(** The write of one turn of [continue_writing_packet]. *)
Lemma wp_next_write x s : (tx_pos x < length (tx_bytes x))%nat ->
  wp (if tx_set_dup x && (tx_pos x <=? 0)%nat then
        match tx_bytes x with
        | [] => panic
        | b0 :: _ => on_transport (write [Z.lor b0 DUP] false)
        end
      else
        assert_ (tx_pos x <=? length (tx_bytes x))%nat;;
        on_transport (write (drop (tx_pos x) (tx_bytes x)) false))
    (fun n s' => exists t', s' = with_transport t' s /\ (n <= length (tx_bytes x) - tx_pos x)%nat /\
       sent t' = sent (transport s) ++ take n (tx_rest x) /\ received t' = received (transport s))
    (fun _ s' => exists t', s' = with_transport t' s /\ same_io (transport s) t') s.
Proof.
  intros Hx. apply wp_if; intros Hd.
  - apply andb_true_iff in Hd as [Hd Hp]. apply Nat.leb_le in Hp.
    unfold tx_rest. rewrite Hd. replace (tx_pos x) with 0%nat in * by lia. rewrite drop_0.
    destruct (tx_bytes x) as [|b0 tl]; [cbn in Hx; lia|].
    eapply wp_mono; [apply wp_write|..]; cbn beta.
    + intros n s' (t' & -> & Hn & Hs & Hr). cbn [length] in *. exists t'.
      rewrite (take_wire_1 b0 tl n Hn) in Hs. split_and!; [done|lia|done|done].
    + intros e s' (t' & -> & ? & _). by exists t'.
  - apply wp_bind, wp_assert; [apply Nat.leb_le; lia|].
    eapply wp_mono; [apply wp_write|..]; cbn beta.
    + intros n s' (t' & -> & Hn & Hs & Hr). rewrite length_drop in Hn. exists t'.
      split_and!; [done|done| |done]. rewrite Hs. unfold tx_rest. do 2 f_equal.
      apply andb_false_iff in Hd as [->|Hp]; [by rewrite wire_false|].
      apply Nat.leb_gt in Hp. by rewrite wire_drop by lia.
    + intros e s' (t' & -> & ? & _). by exists t'.
Qed.

(** The promises of [continue_writing_packet]. *)
Definition written_all s (r : bool) s' : Prop :=
  out_frame s s' /\ tx_ok s' /\ stream s' = stream s /\ (r = false -> tx_pkt s' = None).
Definition write_failed s (e : io_error) s' : Prop :=
  out_frame s s' /\ tx_weak s' /\ sent_prefix (stream s) s' /\
  (is_would_block e = true -> tx_ok s' /\ stream s' = stream s).

Lemma written_all_trans s s1 r s' : out_frame s s1 -> stream s1 = stream s ->
  written_all s1 r s' -> written_all s r s'.
Proof.
  intros Hf Hs (? & ? & ? & ?). split_and!; [by eapply out_frame_trans|done|congruence|done].
Qed.

Lemma write_failed_trans s s1 e s' : out_frame s s1 -> stream s1 = stream s ->
  write_failed s1 e s' -> write_failed s e s'.
Proof.
  intros Hf Hs (? & ? & ? & ?). rewrite Hs in *. split_and!; [by eapply out_frame_trans|done|done|done].
Qed.

Lemma stream_prefix s : sent_prefix (stream s) s.
Proof. by exists (pending_out s). Qed.

(** After a write the stream is the same and the pending part is shorter. *)
Lemma advance x n t' s : tx_pkt s = Some x -> (n <= length (tx_bytes x) - tx_pos x)%nat ->
  sent t' = sent (transport s) ++ take n (tx_rest x) -> received t' = received (transport s) ->
  let s' := with_tx_pkt (Some (mkTxPacket (tx_bytes x) (tx_pos x + n) (tx_set_dup x))) (with_transport t' s) in
  out_frame s s' /\ stream s' = stream s.
Proof.
  intros Htx Hn Hs Hr s'. split; [split_and!; [done|by destruct s|done|by eexists]|].
  unfold stream, pending_out, s'; cbn. rewrite Htx, Hs, <- (assoc_L (++)). f_equal.
  rewrite (assoc_L (++)). f_equal. unfold tx_rest; cbn. rewrite <- drop_drop. by rewrite take_drop.
Qed.

Lemma sent_grows s s' b : stream s' = stream s -> sent (transport s') = sent (transport s) ++ b ->
  length (pending_out s') = (length (pending_out s) - length b)%nat.
Proof.
  unfold stream. intros E Hs. apply (f_equal length) in E. rewrite !length_app, Hs, length_app in E. lia.
Qed.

☆ ☆ ☆ ☆

(EXERCISE DIRECTIONS)
Go through the material above, find each line with the string "Lemma", and copy it.

(WRITTEN REPLY)
Lemma wp_next_write x s : (tx_pos x < length (tx_bytes x))%nat ->
Lemma written_all_trans s s1 r s' : out_frame s s1 -> stream s1 = stream s ->
Lemma write_failed_trans s s1 e s' : out_frame s s1 -> stream s1 = stream s ->
Lemma stream_prefix s : sent_prefix (stream s) s.
Lemma advance x n t' s : tx_pkt s = Some x -> (n <= length (tx_bytes x) - tx_pos x)%nat ->
Lemma sent_grows s s' b : stream s' = stream s -> sent (transport s') = sent (transport s) ++ b ->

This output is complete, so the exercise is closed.